Interpreted Languages
• Examples include BASIC, LISP, JavaScript.
• Advantages:
- Interpreters are easy to write.
- Errors are more easily localized.
• Disadvantages:
- Interpreters are slow.
- A source-code line will be translated as
often as it is encountered. For example, a
line of code in a loop that is repeated 1000
times will be translated 1000 times.
Compiled Languages
• Examples include FORTRAN, C, Java.
• Advantage:
- After compilation, execution is fast.
• Disadvantage:
- Localizing errors is more difficult.
Language Groups
1. Imperative - the fundamental unit is a
procedure called by the main program.
Examples are FORTRAN, Pascal, Ada.
2. Functional - processes are defined as
functions with no main program. An
example is LISP.
3. Declarative - the emphasis is on I/O as
opposed to processing algorithms.
Examples are COBOL, Prolog.
4. Object-oriented - hybrids organized around
programming “objects”. Examples are
C++, Java.
Language Translation
• Translation of a high-level language into
machine language involves three steps:
1. Scanning - breaking the source code into
its smallest meaningful pieces or tokens.
This is what we do when we read a
sentence and note the words it contains.
2. Parsing - arranging the tokens into a
sensible logical structure. This is what we
do when we recognize nouns, verbs,
adjectives, etc. in a sentence.
3. Code generation - generating the machine
language object code.
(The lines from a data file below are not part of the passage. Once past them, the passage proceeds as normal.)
(* ===== verification/Host.v ===== *)
(** * The host the programs run on

    What the system tests and the engine process use of the packages os,
    os/exec and time: the environment, a file system, child processes with
    signals, and a clock.  A child is started from a [program]: when it exits
    by itself, how it reacts to signals and what it does to the file system
    are the choice of the program, which is not part of the repository.  The
    host is a timed state: whoever waits moves the clock, and a child that
    has exited by then is reaped.  The calls that can fail do so as the class
    [Platform] says. *)
From Stdlib Require Import Ascii.
From stdpp Require Import strings pretty.
From S2P Require Import Prelude Marshal.

#[global] Open Scope Z_scope.

(** ** Commands and programs *)

(** [syscall.SysProcAttr], of which [Pdeathsig] is used. *)
Record SysProcAttr : Type := mkSysProcAttr { sp_Pdeathsig : Z }.
Definition SIGKILL : Z := 9.
Definition SIGTERM : Z := 15.

(** [exec.Cmd]: the command line, and the file that receives its output. *)
Record Cmd : Type := mkCmd {
  cmd_Args : list string;
  cmd_Stdout : option string;
  cmd_Stderr : option string;
  cmd_SysProcAttr : option SysProcAttr
}.
(** [exec.Command(args...)] *)
Definition Command (args : list string) : Cmd := mkCmd args None None None.

(** What a started child does: the time after which it exits by itself, if
    it does; the time it takes to exit after SIGTERM, if it obeys, and after
    SIGKILL; and what it has done to the files by the time it has exited. *)
Record program : Type := mkProgram {
  pg_lifetime : option Z;
  pg_on_term : option Z;
  pg_on_kill : Z;
  pg_files : gset string -> gset string
}.

(** A child: when it will exit, and whether it has been waited for. *)
Record proc : Type := mkProc {
  pr_cmd : Cmd;
  pr_program : program;
  pr_exit_at : option Z;
  pr_done : bool
}.

(** ** The state *)

Record Host : Type := mkHost {
  h_env : gmap string string;
  h_pid : Z;
  h_files : gset string;
  (** files held open *)
  h_open : gset string;
  h_procs : list proc;
  h_now : Z;
  (** how many outcomes were drawn from the [Platform] *)
  h_draws : nat
}.

Definition set_files (fs : gset string) (h : Host) : Host :=
  mkHost (h_env h) (h_pid h) fs (h_open h) (h_procs h) (h_now h) (h_draws h).
Definition set_open (fs : gset string) (h : Host) : Host :=
  mkHost (h_env h) (h_pid h) (h_files h) fs (h_procs h) (h_now h) (h_draws h).
Definition set_procs (ps : list proc) (h : Host) : Host :=
  mkHost (h_env h) (h_pid h) (h_files h) (h_open h) ps (h_now h) (h_draws h).
Definition set_draws (n : nat) (h : Host) : Host :=
  mkHost (h_env h) (h_pid h) (h_files h) (h_open h) (h_procs h) (h_now h) n.

Definition set_exit_at (t : option Z) (p : proc) : proc :=
  mkProc (pr_cmd p) (pr_program p) t (pr_done p).

(** What the host leaves open: the [n]-th outcome of a system call, the
    names drawn at random, the programs that are started, and whether a
    [SysProcAttr] has the field [Pdeathsig]. *)
Class Platform : Type := {
  sys_error : nat -> option error;
  random_name : nat -> string;
  started_program : list string -> nat -> program;
  has_Pdeathsig : bool
}.

(** ** Time and children *)

(** Waiting for a child: it is reaped, what it did to the files is there, and
    its output is closed. *)
Definition reap_proc (h : Host) (i : nat) : Host :=
  match h_procs h !! i with
  | Some p =>
      mkHost (h_env h) (h_pid h) (pg_files (pr_program p) (h_files h))
        (match cmd_Stdout (pr_cmd p) with Some f => h_open h ∖ {[f]} | None => h_open h end)
        (<[i := mkProc (pr_cmd p) (pr_program p) (pr_exit_at p) true]> (h_procs h)) (h_now h) (h_draws h)
  | None => h
  end.

(** The child exits by the time [t] and has not been waited for. *)
Definition is_due (t : Z) (p : proc) : bool :=
  negb (pr_done p) && match pr_exit_at p with Some e => e <=? t | None => false end.

Definition due_procs (t : Z) (ps : list proc) : list nat :=
  fst <$> filter (fun ip => is_due t (snd ip) = true) (imap pair ps).

(** The clock moves on to [t]; the children that exited by then are reaped. *)
Definition advance_to (t : Z) (h : Host) : Host :=
  let h := foldl reap_proc h (due_procs t (h_procs h)) in
  mkHost (h_env h) (h_pid h) (h_files h) (h_open h) (h_procs h) (Z.max t (h_now h)) (h_draws h).

Section Calls.
Context `{Platform}.

Abbreviation os := (go Host).

Definition Sleep (d : Z) : os unit := go_modify (fun h => advance_to (h_now h + d) h).

Definition draw {A} (f : nat -> A) : os A := fun h =>
  Ok (f (h_draws h), set_draws (S (h_draws h)) h).

(** ** Environment and files *)

(** [os.Getenv]: the empty string where the variable is not set. *)
Definition Getenv (key : string) : os string := go_gets (fun h => default EmptyString (h_env h !! key)).
(** [_, err := os.Stat(path)], as [err == nil]. *)
Definition StatOk (path : string) : os bool := go_gets (fun h => bool_decide (path ∈ h_files h)).

(** The path and the directories above it. *)
Fixpoint path_prefixes (seen path : string) : list string :=
  match path with
  | EmptyString => [seen]
  | String c path' =>
      (if bool_decide (c = "/"%char) && negb (bool_decide (seen = EmptyString)) then [seen] else []) ++
      path_prefixes (seen +:+ String c EmptyString) path'
  end.

Definition MkdirAll (path : string) : os (option error) :=
  err ← draw sys_error;
  match (err : option error) with
  | Some e => mret (Some e)
  | None => go_modify (fun h => set_files (list_to_set (path_prefixes EmptyString path) ∪ h_files h) h);;
            mret None
  end.

(** A path is [dir] or inside it. *)
Definition under (dir path : string) : bool :=
  bool_decide (path = dir) || String.prefix (dir +:+ "/") path.

Definition RemoveAll (dir : string) : os (option error) :=
  err ← draw sys_error;
  match (err : option error) with
  | Some e => mret (Some e)
  | None => go_modify (fun h => set_files (filter (fun f => under dir f = false) (h_files h)) h);;
            mret None
  end.

Definition TempDir : os string :=
  dir ← Getenv "TMPDIR"; mret (if bool_decide (dir = EmptyString) then "/tmp" else dir).

(** [joinPath] of package os. *)
Definition joinPath (dir name : string) : string :=
  if bool_decide (String.substring (String.length dir - 1) 1 dir = "/") then dir +:+ name
  else dir +:+ "/" +:+ name.

(** [filepath.Dir] of a clean path: what is before the last slash. *)
Fixpoint dir_loop (seen dir path : string) : string :=
  match path with
  | EmptyString => dir
  | String c path' =>
      dir_loop (seen +:+ String c EmptyString) (if bool_decide (c = "/"%char) then seen else dir) path'
  end.
Definition Dir (path : string) : string :=
  let dir := dir_loop EmptyString EmptyString path in
  if bool_decide (dir = EmptyString) then (if String.prefix "/" path then "/" else ".") else dir.

(** [os.MkdirTemp("", pattern)]: a random suffix, drawn again while the name
    is taken, ten thousand times at most. *)
Fixpoint mkdir_temp (n : nat) (path : string) : os (string + error) :=
  match n with
  | O => mret (inr (OtherError "mkdirtemp: file exists" 0))
  | S n' =>
      suffix ← draw random_name;
      let name := path +:+ suffix in
      taken ← StatOk name;
      if (taken : bool) then mkdir_temp n' path
      else go_modify (fun h => set_files ({[name]} ∪ h_files h) h);; mret (inl name)
  end.
Definition MkdirTemp (pattern : string) : os (string + error) :=
  err ← draw sys_error;
  match (err : option error) with
  | Some e => mret (inr e)
  | None => dir ← TempDir; mkdir_temp (Z.to_nat 10000) (joinPath dir pattern)
  end.

(** [os.Create]: the file exists and is open. *)
Definition Create (path : string) : os (option error) :=
  err ← draw sys_error;
  match (err : option error) with
  | Some e => mret (Some e)
  | None => go_modify (fun h => set_open ({[path]} ∪ h_open h) (set_files ({[path]} ∪ h_files h) h));;
            mret None
  end.
Definition CloseFile (path : string) : os unit := go_modify (fun h => set_open (h_open h ∖ {[path]}) h).

(** ** Processes *)

(** [cmd.Start()]: the child is numbered by its place in [h_procs]. *)
Definition Start (cmd : Cmd) : os (nat + error) :=
  err ← draw sys_error;
  match (err : option error) with
  | Some e => mret (inr e)
  | None =>
      pg ← draw (started_program (cmd_Args cmd));
      i ← go_gets (fun h => length (h_procs h));
      go_modify (fun h => set_procs (h_procs h ++
        [mkProc cmd pg ((fun d => h_now h + d) <$> pg_lifetime pg) false]) h);;
      mret (inl i)
  end.

(** The earlier of two times, [None] being never. *)
Definition earliest (a b : option Z) : option Z :=
  match a, b with
  | Some x, Some y => Some (Z.min x y)
  | Some x, None => Some x
  | None, b => b
  end.

(** [cmd.Process.Signal(sig)], [Kill] being SIGKILL: an error when the child
    has been waited for; a parent may signal its children. *)
Definition Signal (i : nat) (sig : Z) : os (option error) := fun h =>
  match h_procs h !! i with
  | None => Panic NilDereference
  | Some p =>
      if pr_done p then Ok (Some (OtherError "os: process already finished" 0), h)
      else
        let delay := if sig =? SIGKILL then Some (pg_on_kill (pr_program p)) else pg_on_term (pr_program p) in
        Ok (None, set_procs (<[i := set_exit_at (earliest (pr_exit_at p) ((fun d => h_now h + d) <$> delay)) p]>
                               (h_procs h)) h)
  end.

(** [<-exited]: until the child has been waited for; for ever if it never
    exits. *)
Definition await_exit (i : nat) : os unit := fun h =>
  match h_procs h !! i with
  | None => Panic NilDereference
  | Some p =>
      if pr_done p then Ok (tt, h)
      else match pr_exit_at p with
           | Some t => Ok (tt, advance_to t h)
           | None => Panic Diverge
           end
  end.

(** [select { case <-exited: case <-time.After(d): }]: whether the child
    exited in time. *)
Definition await_exit_or (i : nat) (d : Z) : os bool := fun h =>
  match h_procs h !! i with
  | None => Panic NilDereference
  | Some p =>
      if pr_done p then Ok (true, h)
      else
        let late := advance_to (h_now h + d) h in
        match pr_exit_at p with
        | Some t => if t <=? h_now h + d then Ok (true, advance_to t h) else Ok (false, late)
        | None => Ok (false, late)
        end
  end.
End Calls.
This is what we do
when we paraphrase a sentence for a kid.
Language Generations
• Languages are characterized by how far
they are from what computers do and how
close they are to what people do.
1. First generation - machine languages.
2. Second generation - assembly languages
and assemblers.
3. Third generation - interpreted and
compiled languages.
4. Fourth generation - languages that give
“computational power to nonprogrammers.”